In fact, Kotlin takes it to the next level of simplicity: it's almost invisible. For example:
suspend fun main() {
println("Hello")
delay(1000)
println("Hello again")
}
This code, unbeknownst to you, is actually implemented as asynchronous. But you just see simple, sequential code. The compiled code (in case of the JVM backend) has structure something like this:
public static void main(String[] args) {
System.out.println("Hello");
globalThreadPool.scheduleAfterDelay(() -> {
println("Hello again");
}, 1000, TimeUnit.MILLISECONDS);
}
On top of that, Kotlin makes it super-simple to adapt any async code you may have today so that you can use in the same native way as the above built-in delay
function.
Where people trip up mostly is not this basic scenario, but dealing with more advanced topics like structured concurrency, choosing the right thread pool to run your code, error propagation, and so on.

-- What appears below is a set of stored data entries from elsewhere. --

(** What the loop of [handleConn] does with one frame. *)
Definition handle_frame (e : E) (m : M) (w : Writer) (h : Header) (body : bytes) : M * Writer * conn_mode :=
  if h_MsgType h =? MsgEventsSubscribe then
    let '(m', mode) := events_begin m body in (m', w, mode)
  else match (if h_MsgType h =? MsgLogsRequest then decode_ok (A := LogsRequestPayload) body else None) with
  | Some req =>
      if lq_Follow req then follow_begin m w req
      else
        let '(m', snap) := snapshotForRequest m req in
        let '(w', failed) := writeLogsStreamFrame w (mkLogsStream (lq_ID req) (lq_Stream req) snap true) in
        (m', w', if failed then ConnDone else ServeRequests)
  | None =>
      let '(m', resp, respType) := handleRequest e m h body in
      match encode_resp resp with
      | Err _ => (m', w, ConnDone)
      | Ok data =>
          let '(w', err) := write_data w respType (h_SeqNo h) data in
          (m', w', match err with Some _ => ConnDone | None => ServeRequests end)
      end
  end.

Definition events_payload (ev : Event) : EventsStreamPayload :=
  mkEventsStream (ProcessID ev) (EventType ev) (Timestamp ev) (summarizeEvent ev).

(** The range over the watcher's channel in [handleLogsFollow]. *)
Definition follow_turn (m : M) (c : server_conn) (req : LogsRequestPayload) (ch : nat) : M * server_conn :=
  match api_watch_recv m ch with
  | (m', ChanGot chunk) =>
      if negb (chunk_Stream chunk =? lq_Stream req) then (m', c)
      else
        let '(w, failed) := writeLogsStreamFrame (sc_writer c)
          (mkLogsStream (lq_ID req) (chunk_Stream chunk) (chunk_Data chunk) false) in
        if failed then (api_unregister m' ch, mkSC (sc_reader c) w ConnDone)
        else (m', mkSC (sc_reader c) w (sc_mode c))
  | (m', ChanClosed) => (api_unregister m' ch, mkSC (sc_reader c) (sc_writer c) ConnDone)
  | (m', ChanEmpty) => (m', c)
  end.

(** The range over the subscription in [handleEventsStream]. *)
Definition events_turn (m : M) (c : server_conn) (sub : nat) : M * server_conn :=
  match api_sub_recv m sub with
  | (m', ChanGot ev) =>
      match EncodePayload (events_payload ev) with
      | Err _ => (m', c)
      | Ok data =>
          let '(w, err) := write_data (sc_writer c) MsgEventsStream 0 data in
          match err with
          | Some _ => (api_sub_close m' sub, mkSC (sc_reader c) w ConnDone)
          | None => (m', mkSC (sc_reader c) w (sc_mode c))
          end
      end
  | (m', ChanClosed) => (api_sub_close m' sub, mkSC (sc_reader c) (sc_writer c) ConnDone)
  | (m', ChanEmpty) => (m', c)
  end.

(** One iteration of the loop a connection's handler is in. *)
Definition conn_step (e : E) (m : M) (c : server_conn) : M * server_conn :=
  match sc_mode c with
  | ConnDone => (m, c)
  | ServeRequests =>
      let '(fr, h, body, err) := ReadFrame (sc_reader c) in
      match err with
      | Some _ => (m, mkSC fr (sc_writer c) ConnDone)
      | None => let '(m', w, mode) := handle_frame e m (sc_writer c) h body in (m', mkSC fr w mode)
      end
  | FollowBegin req =>
      let '(m', ch) := api_WatchLogs m (lq_ID req) in
      (m', mkSC (sc_reader c) (sc_writer c) (FollowLogs req ch))
  | FollowLogs req ch => follow_turn m c req ch
  | StreamEvents sub => events_turn m c sub
  end.
(* ===== verification/Manager.v ===== *)
(** * The public API: pkg/cliwrap

    The manager's registry of process handles, the life of a handle over its
    controller, the watcher that turns state changes into events, shutdown,
    and reattaching to a persistent session.

    [Start] holds the handle's lock while it negotiates with the agent, and
    [Close] clears the controller before it closes it, so both are given as a
    begin and an end between which other calls run. *)

From S2P Require Import Prelude Text Frame Seq Outbox Wal Spiller Message Conn RingBuffer CwTypes PtySubs.
From S2P Require Import Controller EventBus Supervise Agent.

(** ** Handles: process.go *)

(** [ph_ctrl]: the controller of a started handle; [ph_starting]:
    the one a pending [Start] works on; [ph_closing]: those of pending [Close]
    calls; [ph_onStateChange]: whether a callback is registered. *)
Record processHandle := mkPH {
  ph_spec : Spec;
  ph_ctrl : option Controller;
  ph_starting : option Controller;
  ph_closing : list Controller;
  ph_lastStatus : Status;
  ph_onStateChange : bool;
  ph_nextSeq : Z }.

Definition new_handle (spec : Spec) (ctrl : option Controller) : processHandle :=
  mkPH spec ctrl None [] zero_status false 0.
Definition set_ctrl (h : processHandle) (ctrl starting : option Controller) (closing : list Controller)
    : processHandle :=
  mkPH (ph_spec h) ctrl starting closing (ph_lastStatus h) (ph_onStateChange h) (ph_nextSeq h).

Inductive mgr_err :=
| ErrManagerClosed | ErrProcessAlreadyExists | ErrProcessAlreadyRunning | ErrProcessNotRunning | ErrProcessNotFound
| ErrPersistenceUnsupportedByAgent | ErrPTYNotConfigured | ErrSpecInvalid (e : SpecValidationError)
| ErrController (e : ctl_err) | ErrPayload (e : codec_err)
| ErrSessionNotFound | ErrAgentDead | ErrIncompatibleAgent (e : handshake_err).

(** [newStatus(s, pid)], the statuses handles report. *)
Definition ctrl_status (c : Controller) : Status :=
  mkStatus (ctl_State c) 0 (ChildPID c) 0 0 0 0 "" "" 0 (st_CPUPercent zero_status).

Definition Handle_Status (h : processHandle) : Status :=
  match ph_ctrl h with
  | Some c => ctrl_status c
  | None => if decide (st_State (ph_lastStatus h) = StatePending) then zero_status else ph_lastStatus h
  end.

(** [OnStateChange]. *)
Definition Handle_OnStateChange (h : processHandle) (cb : bool) : processHandle :=
  mkPH (ph_spec h) ((λ c, SetOnStateChange c cb) <$> ph_ctrl h) (ph_starting h) (ph_closing h)
    (ph_lastStatus h) cb (ph_nextSeq h).

Section Handles.
Context `{!Codec HelloPayload, !Codec StartChildPayload, !Codec StopChildPayload,
          !Codec CapabilityReply, !Codec ChildStartedPayload, !Codec ChildExitedPayload,
          !Codec ChildErrorPayload, !Codec LogChunkPayload, !Codec Message.PTYData,
          !Codec PTYRingDumpPayload, !Codec AckPayload, !Codec PTYWrite, !Codec PTYResize, !Codec PTYSignal}.

(** [newController]: the spawner is set, and so is the log callback. *)
Definition newController (runtimeDir : string) (outcap : Z) (disableWAL : bool) (sp : Spec) : result ctl_err Controller :=
  NewController sp true runtimeDir outcap disableWAL true.

(** [Start] up to the select of the capability negotiation.  The third
    component is the controller an error leaves to the collector. *)
Definition Handle_Start_begin (runtimeDir : string) (outcap : Z) (disableWAL : bool)
    (s : enq_sched) (sock : option (Reader * Writer)) (wal : option bytes) (wal_fails : bool)
    (h : processHandle) : processHandle * result mgr_err () * option Controller * list ctl_event :=
  match ph_ctrl h with
  | Some _ => (h, Err ErrProcessAlreadyRunning, None, [])
  | None =>
      match newController runtimeDir outcap disableWAL (ph_spec h) with
      | Err e => (h, Err (ErrController e), None, [])
      | Ok c =>
          let c1 := if ph_onStateChange h then SetOnStateChange c true else c in
          match Start_begin s sock wal wal_fails c1 with
          | (c', Err e, evs) => (h, Err (ErrController e), Some c', evs)
          | (c2, Ok _, evs) => (set_ctrl h None (Some c2) (ph_closing h), Ok (), None, evs)
          end
      end
  end.

(** The rest of [Start]; [None]: that case of the select is not ready. *)
Definition Handle_Start_end (s : enq_sched) (k : cap_case) (ctx_first fired pick : bool) (h : processHandle)
    : option (processHandle * result mgr_err () * option Controller * list ctl_event) :=
  match ph_starting h with
  | None => None
  | Some c =>
      match Start_finish s k c with
      | None => None
      | Some (c', Err e, evs) =>
          Some (set_ctrl h (ph_ctrl h) None (ph_closing h), Err (ErrController e), Some c', evs)
      | Some (c', Ok _, evs) =>
          if spec_Persistent (ph_spec h) && negb (agentHasFeature c' "persistence")
          then Some (set_ctrl h (ph_ctrl h) None (ph_closing h), Err ErrPersistenceUnsupportedByAgent,
                     Some (Controller.Close ctx_first fired pick c'), evs)
          else Some (set_ctrl h (Some c') None (ph_closing h), Ok (), None, evs)
      end
  end.

(** [Stop], once it has the handle's lock (see [lock_waits]), up to its waits:
    for the acknowledgement and, on a persistent handle, for the state to
    become terminal. *)
Definition Handle_Stop (s : enq_sched) (h : processHandle) : processHandle * result mgr_err stop_result * list ctl_event :=
  match ph_ctrl h with
  | None => (h, Err ErrProcessNotRunning, [])
  | Some c =>
      let '(c', r, evs) := Stop s c in
      (set_ctrl h (Some c') (ph_starting h) (ph_closing h), Ok r, evs)
  end.

(** The polling loop of [Stop] on a persistent handle: one pair per turn
    before the deadline, whether the context ended and the state read. *)
Inductive stop_wait := StopWaitDone | StopWaitCtx | StopWaitTimeout.
Fixpoint Handle_Stop_wait (polls : list (bool * State)) : stop_wait :=
  match polls with
  | [] => StopWaitTimeout
  | (ctx_done, st) :: polls' =>
      if ctx_done then StopWaitCtx
      else if decide (st = StateStopped ∨ st = StateCrashed ∨ st = StateFailed) then StopWaitDone
      else Handle_Stop_wait polls'
  end.

(** [Close] up to and after the controller's [Close] or [CloseConnOnly]. *)
Definition Handle_Close_begin (h : processHandle) : processHandle :=
  match ph_ctrl h with
  | None => h
  | Some c => set_ctrl h None (ph_starting h) (ph_closing h ++ [c])
  end.
Definition close_ctrl (persistent : bool) (ctx_first fired pick : bool) (c : Controller) : Controller :=
  if persistent then CloseConnOnly ctx_first fired pick c else Controller.Close ctx_first fired pick c.
Definition Handle_Close_end (k : nat) (ctx_first fired pick : bool) (h : processHandle)
    : processHandle * option Controller :=
  match ph_closing h !! k with
  | None => (h, None)
  | Some c =>
      let c' := close_ctrl (spec_Persistent (ph_spec h)) ctx_first fired pick c in
      (mkPH (ph_spec h) (ph_ctrl h) (ph_starting h) (delete k (ph_closing h)) (ctrl_status c')
         (ph_onStateChange h) (ph_nextSeq h), Some c')
  end.

(** [WriteInput], [Resize] and [Signal]: a payload sent in PTY mode. *)
Definition send_pty {A} `{!Codec A} (s : enq_sched) (t : Z) (payload : A) (h : processHandle)
    : processHandle * option mgr_err :=
  match spec_PTY (ph_spec h) with
  | None => (h, Some ErrPTYNotConfigured)
  | Some _ =>
      match ph_ctrl h with
      | None => (h, Some ErrProcessNotRunning)
      | Some c =>
          match EncodePayload payload with
          | Err e => (h, Some (ErrPayload e))
          | Ok b => let '(c', e) := SendPTY s c t b in
                    (set_ctrl h (Some c') (ph_starting h) (ph_closing h), ErrController <$> e)
          end
      end
  end.

Definition WriteInput (s : enq_sched) (b : bytes) (h : processHandle) : processHandle * option mgr_err :=
  match spec_PTY (ph_spec h), ph_ctrl h with
  | Some _, Some _ =>
      let seq := u64 (ph_nextSeq h + 1) in
      let h1 := mkPH (ph_spec h) (ph_ctrl h) (ph_starting h) (ph_closing h) (ph_lastStatus h)
                  (ph_onStateChange h) seq in
      send_pty s MsgTypePTYWrite (mkPTYWrite seq b) h1
  | _, _ => send_pty s MsgTypePTYWrite (mkPTYWrite 0 b) h
  end.
Definition Resize (s : enq_sched) (cols rows : Z) (h : processHandle) : processHandle * option mgr_err :=
  send_pty s MsgTypePTYResize (mkPTYResize cols rows) h.
Definition Signal (s : enq_sched) (sig : Z) (h : processHandle) : processHandle * option mgr_err :=
  send_pty s MsgTypePTYSignal (mkPTYSignal (i32 sig)) h.

(** [SubscribePTYData]: the channel subscribed; [None]: a closed one. *)
Definition Handle_SubscribePTYData (h : processHandle) : processHandle * option nat :=
  match spec_PTY (ph_spec h), ph_ctrl h with
  | Some _, Some c =>
      let '(p, a) := SubscribePTYData (ct_pty c) in
      (set_ctrl h (Some (with_child c (ct_childPID c) (ct_features c) (ct_crashSource c) p)) (ph_starting h) (ph_closing h), Some a)
  | _, _ => (h, None)
  end.

(** ** The watcher: manager_events.go *)

Record handleSeen := mkSeen {
  hs_lastState : State; hs_emitStarting : bool; hs_emitStarted : bool;
  hs_emitStopped : bool; hs_emitCrashed : bool }.

Definition zero_seen : handleSeen := mkSeen StatePending false false false false.

(** [publishTransition]: the flags afterwards and the events, in order. *)
Definition publishTransition (id : string) (now : Z) (st : State) (s : handleSeen) : handleSeen * list Event :=
  let b := mkBase id now in
  let starting := if hs_emitStarting s then [] else [ProcessStartingEvent b] in
  let started := if hs_emitStarted s then [] else [ProcessStartedEvent b 0 0] in
  match st with
  | StateStarting =>
      (mkSeen (hs_lastState s) true (hs_emitStarted s) (hs_emitStopped s) (hs_emitCrashed s), starting)
  | StateRunning =>
      (mkSeen (hs_lastState s) true true (hs_emitStopped s) (hs_emitCrashed s), starting ++ started)
  | StateStopped =>
      (mkSeen (hs_lastState s) true true true (hs_emitCrashed s),
       starting ++ started ++ (if hs_emitStopped s then [] else [ProcessStoppedEvent b 0]))
  | StateCrashed =>
      (mkSeen (hs_lastState s) true true (hs_emitStopped s) true,
       starting ++ started ++
       (if hs_emitCrashed s then []
        else [ProcessCrashedEvent b (mkCrashContext "unknown" 0 0 0 0 "") false 0]))
  | _ => (s, [])
  end.

(** One handle of one pass of [watchLoop]. *)
Definition observe (id : string) (now : Z) (st : State) (s : handleSeen) : handleSeen * list Event :=
  if decide (st = hs_lastState s) then (s, [])
  else let '(s', es) := publishTransition id now st s in
       (mkSeen st (hs_emitStarting s') (hs_emitStarted s') (hs_emitStopped s') (hs_emitCrashed s'), es).

(** ** The manager: manager.go *)

(** What [Shutdown] still has to do: stop or close a handle it listed. *)
Inductive shut_act := ShutStop (id : string) | ShutCloseBegin (id : string) | ShutCloseEnd (id : string).

(** [m_seen]: the local map of [watchLoop]; [m_shutdown]: the rest of a
    [Shutdown] in progress; [m_ended]: it returned, so the watcher has too. *)
Record Manager := mkMgr {
  m_spawner : SpawnerOptions;
  m_runtimeDir : string;
  m_persistentDir : string;
  m_outboxCapacity : Z;
  m_disableWAL : bool;
  m_handles : gmap string processHandle;
  m_closed : bool;
  m_seen : gmap string handleSeen;
  m_bus : option Bus;
  m_shutdown : list shut_act;
  m_ended : bool }.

I haven't studied Dart, but from what I know about the async-await pattern in other languages, whenever you call an async
function, you have implicitly created a concurrent task, which is very easy to leak out -- all it takes is forgetting to await
on it. Kotlin prevents these bad outcomes by design and forces you to address the concurrency you're creating head-on, instead of decyphering out-of-memory logs from production.